Lines in the listing below containing the string "Inhabited" are to be identified and copied.
-- Extracted data follows --
(* ===== verification/PathsLoops.v ===== *)
(** When building the graph of paths never ends: from a node where no chain of
    predecessors comes to an end. Recordings whose first edge enters a loop are of
    that kind: the edge that closes the loop makes the start a successor. *)
From S2P Require Import Prelude UnionFind IDESolver Graph ExplodedSuperGraph ExplodedSuperGraphCorrect PathSensitivity.
From S2P Require Import PathSensitivityCorrect PathsGraph.
Import GraphTraits.

(** * Chains without an end *)

Section stuck.
Context {N D : Type} `{Countable N} `{Countable D} `{!Inhabited N} `{!Inhabited D}.
Context (E : ExplodedSuperGraph.t N D) (F : PathTracingFilter).
Import PathSensitivityManagerMixin.

Lemma follow_Some_leaves fuel v i G : is_Some (follow E F fuel v i G) → leaves E F i.
Proof.
  revert i G. induction fuel as [|fuel IH]; intros i G [r Hr]; [done|]. cbn [follow] in Hr.
  destruct (ExplodedSuperGraph.predecessor E i) as [p|] eqn:Hp; [|by constructor].
  destruct (HasReachedEnd F i (Some p)) eqn:He; [eapply leaves_filter; [done|]; intros [? ?]; congruence|].
  destruct (IsErrorneousTransition F i (Some p)) eqn:Herr; [eapply leaves_filter; [done|]; intros [? ?]; congruence|].
  simpl in Hr. destruct (ExplodedSuperGraph.hasNeighbors E p) eqn:Hn.
  - eapply leaves_neighbors; [done|]. intros Hnil. unfold ExplodedSuperGraph.hasNeighbors in Hn.
    by rewrite Hnil in Hn.
  - eapply leaves_step; [done|]. by eapply IH.
Qed.

Lemma pathsToImplLA_stuck fuel depth i s :
  ¬ leaves E F i → Cache s !! i = None → pathsToImplLA E F fuel depth i s = None.
Proof.
  intros Hi Hc. destruct depth as [|depth]; [done|]. cbn [pathsToImplLA]. rewrite Hc.
  destruct (addNode _ _) as [n G]. unfold pathsToImplLAInvoke.
  destruct (follow E F fuel n i _) as [r|] eqn:Hr; [|done].
  destruct Hi. eapply follow_Some_leaves. by exists r.
Qed.

Lemma pathsDagTo_stuck {U} `{!IntEqClasses U} fuel Inst Fact i Config :
  ExplodedSuperGraph.getNodeOrNull E Inst Fact = Some i → ExplodedSuperGraph.neighbors E i = [] → ¬ leaves E F i →
  pathsDagTo (U:=U) fuel E Inst Fact Config F = None.
Proof.
  intros Hn Hnb Hi. unfold pathsDagTo, pathsDagToAll, paths_graph. rewrite for_each_cons, for_each_nil.
  unfold query. cbn [mbind option_bind]. rewrite Hn. cbn [mbind option_bind]. unfold pathsToImpl.
  destruct (addNode _ _) as [n G]. rewrite Hnb, for_each_nil. unfold link at 1. cbn [mbind option_bind].
  by rewrite pathsToImplLA_stuck.
Qed.
End stuck.

(** * Entering a loop with the first edge *)

Section loops.
Context {N D B : Type} `{Countable N} `{Countable D} `{!EqDecision B} `{!Inhabited N} `{!Inhabited D}.
Context (getParent : N → B) (Z : D).
Import ExplodedSuperGraph.
Abbreviation saved := (PathAwareIDESolver.saved_edges N D).
Abbreviation record_edges := (PathAwareIDESolver.saveEdges getParent).
Implicit Types (E : t N D) (e : saved) (es : list saved) (seen : list (N * D)) (n m : N) (d : D).

Definition targets_of e : list (N * D) := (λ d, (PathAwareIDESolver.Succ e, d)) <$> PathAwareIDESolver.SuccNodes e.
Definition targets es : list (N * D) := es ≫= targets_of.

(** The edges go out of facts that were seen before, to facts that were not. *)
Fixpoint fans_out seen es : Prop :=
  match es with
  | [] => True
  | e :: es =>
      PathAwareIDESolver.Kind e ≠ ESG_CallToRet
      ∧ (PathAwareIDESolver.Curr e, PathAwareIDESolver.CurrNode e) ∈ seen
      ∧ NoDup (targets_of e) ∧ (∀ x, x ∈ targets_of e → x ∉ seen) ∧ fans_out (seen ++ targets_of e) es
  end.

Lemma targets_cons e es : targets (e :: es) = targets_of e ++ targets es.
Proof. apply bind_cons. Qed.
Lemma targets_app es1 es2 : targets (es1 ++ es2) = targets es1 ++ targets es2.
Proof. apply bind_app. Qed.

Lemma fans_out_app seen es1 es2 :
  fans_out seen (es1 ++ es2) ↔ fans_out seen es1 ∧ fans_out (seen ++ targets es1) es2.
Proof.
  revert seen. induction es1 as [|e es1 IH]; intros seen; cbn [fans_out app].
  { rewrite app_nil_r. tauto. }
  rewrite IH, targets_cons, app_assoc. tauto.
Qed.

(** The graph of such edges: every node but the first has one predecessor and no
    alternatives. *)
Record fanned (h : N) (d : D) (start : option nat) (src : N) seen E : Prop := {
  fa_len : owners_agree E;
  fa_root : 0 < size E;
  fa_start : predecessor E 0 = start;
  fa_start_lt p : start = Some p → p < size E;
  fa_src : source E 0 = src;
  fa_head : FlowFactVertexMap E !! (h, d) = Some 0;
  fa_pred i : 0 < i < size E → ∃ p, p < size E ∧ predecessor E i = Some p;
  fa_neighbors i : neighbors E i = [];
  fa_seen x : x ∈ seen ↔ is_Some (FlowFactVertexMap E !! x);
  fa_range x i : FlowFactVertexMap E !! x = Some i → i < size E;
  fa_zero : ZeroValue E = Z
}.

Lemma fanned_map h d start src seen E x i :
  fanned h d start src seen E → x ∉ seen → i < size E →
  fanned h d start src (seen ++ [x]) (map_to x.1 x.2 i E).
Proof.
  intros [H1 H2 H3 Hst H4 H5 H6 H7 H8 H9 H10] Hx Hi. destruct x as [m d']. simpl. split; try done.
  - simpl. rewrite lookup_insert_ne; [done|]. intros Heq. apply Hx, H8. rewrite Heq. by eexists.
  - intros y. simpl. rewrite elem_of_app, list_elem_of_singleton, H8, lookup_insert. case_decide; [|naive_solver].
    subst. naive_solver.
  - intros y j. simpl. rewrite lookup_insert. case_decide; [by intros [= <-]|apply H9].
Qed.

Lemma fanned_makeNode h d start src seen E p n dn d' i E' :
  fanned h d start src seen E → p < size E → makeNode (Some p) n dn d' E = (i, E') →
  fanned h d start src seen E' ∧ i < size E' ∧ p < size E'.
Proof.
  intros [H1 H2 H3 Hst H4 H5 H6 H7 H8 H9 H10] Hp Hmk. apply makeNode_added in Hmk as (-> & Had & Hmap).
  pose proof (λ j, added_access E (Some p) n d' E' j H1 Had) as Hacc. destruct (Hacc 0) as (Hlen & Hs & _ & Hsrc & Hpr & _).
  rewrite decide_False in Hsrc by lia. rewrite decide_False in Hpr by lia. split; [|lia]. split; try done.
  - lia.
  - congruence.
  - intros q Hq%Hst. lia.
  - congruence.
  - by rewrite Hmap.
  - intros j Hj. destruct (Hacc j) as (_ & _ & _ & _ & -> & _). case_decide; [exists p; split; [lia|done]|].
    destruct (H6 j) as (q & ? & ?); [lia|]. exists q. split; [lia|done].
  - intros j. destruct (Hacc j) as (_ & _ & _ & _ & _ & ->). by case_decide.
  - intros x. by rewrite Hmap.
  - intros x j. rewrite Hmap. intros Hj%H9. lia.
  - destruct Had as [_ _ ->]. done.
Qed.

Lemma fanned_saveEdge h d start src seen E p n dn m d' :
  fanned h d start src seen E → (m, d') ∉ seen → p < size E →
  let E' := saveEdge getParent (Some p) n dn m d' false E in
  fanned h d start src (seen ++ [(m, d')]) E' ∧ p < size E'.
Proof.
  intros Hf Hx Hp. unfold saveEdge. destruct (FlowFactVertexMap E !! (m, d')) as [i|] eqn:Hm.
  { destruct Hx. apply (fa_seen _ _ _ _ _ _ Hf). by eexists. }
  cbn [andb]. destruct (identity_edge _ _ _ _ _) as [q|] eqn:Hid.
  - apply (identity_edge_Some getParent (λ _ _ _ _, True)) in Hid as ([= ->] & _). split; [by apply (fanned_map _ _ _ _ _ _ (m, d'))|done].
  - destruct (makeNode _ _ _ _ _) as [i E'] eqn:Hmk. eapply fanned_makeNode in Hmk as (Hf' & Hi & Hp'); [|done..].
    split; [by apply (fanned_map _ _ _ _ _ _ (m, d'))|done].
Qed.

Lemma fanned_for_each h d start src seen E p n dn m ds :
  fanned h d start src seen E → p < size E →
  NoDup ((λ d, (m, d)) <$> ds) → (∀ x, x ∈ (λ d, (m, d)) <$> ds → x ∉ seen) →
  fanned h d start src (seen ++ ((λ d, (m, d)) <$> ds))
    (for_each ds (λ d', saveEdge getParent (Some p) n dn m d' false) E).
Proof.
  revert seen E. induction ds as [|d' ds IH]; intros seen E Hf Hp Hnd Hnew.
  { rewrite for_each_nil. by rewrite app_nil_r. }
  rewrite for_each_cons. rewrite fmap_cons in *. apply NoDup_cons in Hnd as [Hd' Hnd].
  destruct (fanned_saveEdge h d start src seen E p n dn m d') as [Hf' Hp']; [done|apply Hnew; by left|done|].
  rewrite cons_middle, app_assoc. apply IH; [done..|].
  intros x Hx. rewrite not_elem_of_app, list_elem_of_singleton. split; [apply Hnew; by right|by intros ->].
Qed.

Lemma no_skip e E :
  PathAwareIDESolver.Kind e ≠ ESG_CallToRet →
  match PathAwareIDESolver.Kind e with
  | ESG_CallToRet => bool_decide (PathAwareIDESolver.CurrNode e = ZeroValue E)
  | _ => false
  end = false.
Proof. by destruct (PathAwareIDESolver.Kind e). Qed.

Lemma fanned_run h d start src seen E es :
  fanned h d start src seen E → fans_out seen es →
  fanned h d start src (seen ++ targets es) (for_each es record_edges E).
Proof.
  revert seen E. induction es as [|e es IH]; intros seen E Hf He.
  { rewrite for_each_nil. by rewrite app_nil_r. }
  destruct He as (Hk & Hsrc & Hnd & Hnew & He). rewrite for_each_cons. rewrite targets_cons, app_assoc.
  apply IH; [|done]. unfold PathAwareIDESolver.saveEdges, saveEdges, getNodeOrNull.
  destruct (proj1 (fa_seen _ _ _ _ _ _ Hf _) Hsrc) as [p Hp]. rewrite Hp, no_skip by done.
  apply fanned_for_each; [done|by eapply fa_range|done..].
Qed.

(** The first edge makes the start. *)
Lemma fanned_first s h d Kind :
  Kind ≠ ESG_CallToRet →
  fanned h d None s [(s, d); (h, d)]
    (record_edges (PathAwareIDESolver.Saved s h d [d] Kind) (PathAwareIDESolver.initial_ESG Z)).
Proof.
  intros Hk. unfold PathAwareIDESolver.saveEdges, saveEdges. rewrite no_skip by done. cbn [PathAwareIDESolver.SuccNodes].
  rewrite for_each_cons, for_each_nil. unfold saveEdge, getNodeOrNull. simpl. rewrite !lookup_empty. simpl.
  split; try done.
  - unfold size. simpl. lia.
  - simpl. by rewrite lookup_insert_eq.
  - intros i. unfold size. simpl. lia.
  - intros [|i]; done.
  - intros x. simpl. rewrite !elem_of_cons, elem_of_nil, !lookup_insert, lookup_empty. repeat case_decide; naive_solver.
  - intros x i. simpl. rewrite !lookup_insert, lookup_empty. unfold size. simpl. repeat case_decide; naive_solver lia.
Qed.

(** The closing edge makes it a successor. *)
Lemma fanned_closed h d s x seen E Kind :
  fanned h d None s seen E → (x, d) ∈ seen → Kind ≠ ESG_CallToRet → d = Z ∨ getParent s ≠ getParent h →
  ∃ p, fanned h d (Some p) x seen (record_edges (PathAwareIDESolver.Saved x h d [d] Kind) E).
Proof.
  intros Hf Hx Hk Hd. destruct (proj1 (fa_seen _ _ _ _ _ _ Hf _) Hx) as [p Hp].
  pose proof (fa_range _ _ _ _ _ _ Hf _ _ Hp) as Hlt. exists p.
  unfold PathAwareIDESolver.saveEdges, saveEdges, getNodeOrNull. rewrite no_skip by done. cbn [PathAwareIDESolver.SuccNodes].
  rewrite for_each_cons, for_each_nil. cbn [PathAwareIDESolver.Curr PathAwareIDESolver.CurrNode PathAwareIDESolver.Succ].
  rewrite Hp. unfold saveEdge. destruct Hf as [H1 H2 H3 Hst H4 H5 H6 H7 H8 H9 H10]. rewrite H5. cbn [andb].
  rewrite decide_False, H3.
  2:{ unfold identity_edge. simpl. case_decide as Hid; [|done]. intros [= ->]. rewrite H4, H10 in Hid. naive_solver. }
  pose proof (λ j, set_predecessor_access E 0 (Some p) j H1 H2) as Hacc1. set (E1 := set_predecessor 0 (Some p) E) in *.
  destruct (Hacc1 0) as (Hl1 & Hs1 & _).
  pose proof (λ j, set_source_access E1 0 x j Hl1 ltac:(lia)) as Hacc2. set (E2 := set_source 0 x E1) in *.
  destruct (Hacc2 0) as (Hl2 & Hs2 & _ & Hsrc & _).
  assert (∀ j, predecessor E2 j = (if decide (0 = j) then Some p else predecessor E j) ∧ neighbors E2 j = neighbors E j) as Hacc.
  { intros j. destruct (Hacc1 j) as (_ & _ & _ & _ & <- & <-), (Hacc2 j) as (_ & _ & _ & _ & -> & ->). done. }
  split; try done.
  - lia.
  - by destruct (Hacc 0) as [-> _].
  - intros q [= <-]. lia.
  - intros i Hi. destruct (Hacc i) as [-> _]. rewrite decide_False by lia. destruct (H6 i) as (q & ? & ?); [lia|].
    exists q. split; [lia|done].
  - intros i. destruct (Hacc i) as [_ ->]. apply H7.
  - intros y i Hy%H9. lia.
Qed.

(** Then no chain of predecessors ends. *)
Lemma fanned_stuck h d p src seen E i :
  fanned h d (Some p) src seen E → i < size E → ¬ leaves E DefaultPathTracingFilter i.
Proof.
  intros Hf Hi Hl. assert (∀ j, j < size E → ∃ q, q < size E ∧ predecessor E j = Some q) as Hpred.
  { intros [|j] Hj; [exists p; split; by apply Hf|]. apply (fa_pred _ _ _ _ _ _ Hf). lia. }
  revert Hi. induction Hl as [i Hn|i q Hq Hn|i q Hq Hn|i q Hq _ IH]; intros Hi;
    destruct (Hpred i Hi) as (q' & Hlt & Hq'); simplify_eq.
  - by destruct Hn.
  - destruct Hn. apply Hf.
  - by apply IH.
Qed.

(** The whole recording. *)
Lemma loop_entry_stuck s h d K0 mid x K1 rest :
  K0 ≠ ESG_CallToRet → K1 ≠ ESG_CallToRet → d = Z ∨ getParent s ≠ getParent h →
  fans_out [(s, d); (h, d)] (mid ++ rest) → (x, d) ∈ (h, d) :: targets mid →
  let E := PathAwareIDESolver.getExplicitESG getParent Z
    (PathAwareIDESolver.Saved s h d [d] K0 :: mid ++ PathAwareIDESolver.Saved x h d [d] K1 :: rest) in
  ∀ y, y ∈ [(s, d); (h, d)] ++ targets (mid ++ rest) →
    ∃ i, FlowFactVertexMap E !! y = Some i ∧ neighbors E i = [] ∧ ¬ leaves E DefaultPathTracingFilter i.
Proof.
  intros HK0 HK1 Hd [Hmid Hrest]%fans_out_app Hx. cbv zeta. unfold PathAwareIDESolver.getExplicitESG.
  rewrite for_each_cons, for_each_app, for_each_cons.
  pose proof (fanned_run _ _ _ _ _ _ _ (fanned_first s h d K0 HK0) Hmid) as Hf1.
  destruct (fanned_closed _ _ _ x _ _ K1 Hf1) as (p & Hf2); [set_solver|done..|].
  pose proof (fanned_run _ _ _ _ _ _ _ Hf2 Hrest) as Hf3. intros y Hy.
  destruct (proj1 (fa_seen _ _ _ _ _ _ Hf3 y)) as [i Hi].
  { by rewrite targets_app, app_assoc in Hy. }
  exists i. split; [done|]. split; [apply Hf3|]. by eapply fanned_stuck; [|eapply fa_range].
Qed.
End loops.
-- Extracted data concluded --
→ Solution for this exercise:
Context {N D : Type} `{Countable N} `{Countable D} `{!Inhabited N} `{!Inhabited D}.
Context {N D B : Type} `{Countable N} `{Countable D} `{!EqDecision B} `{!Inhabited N} `{!Inhabited D}.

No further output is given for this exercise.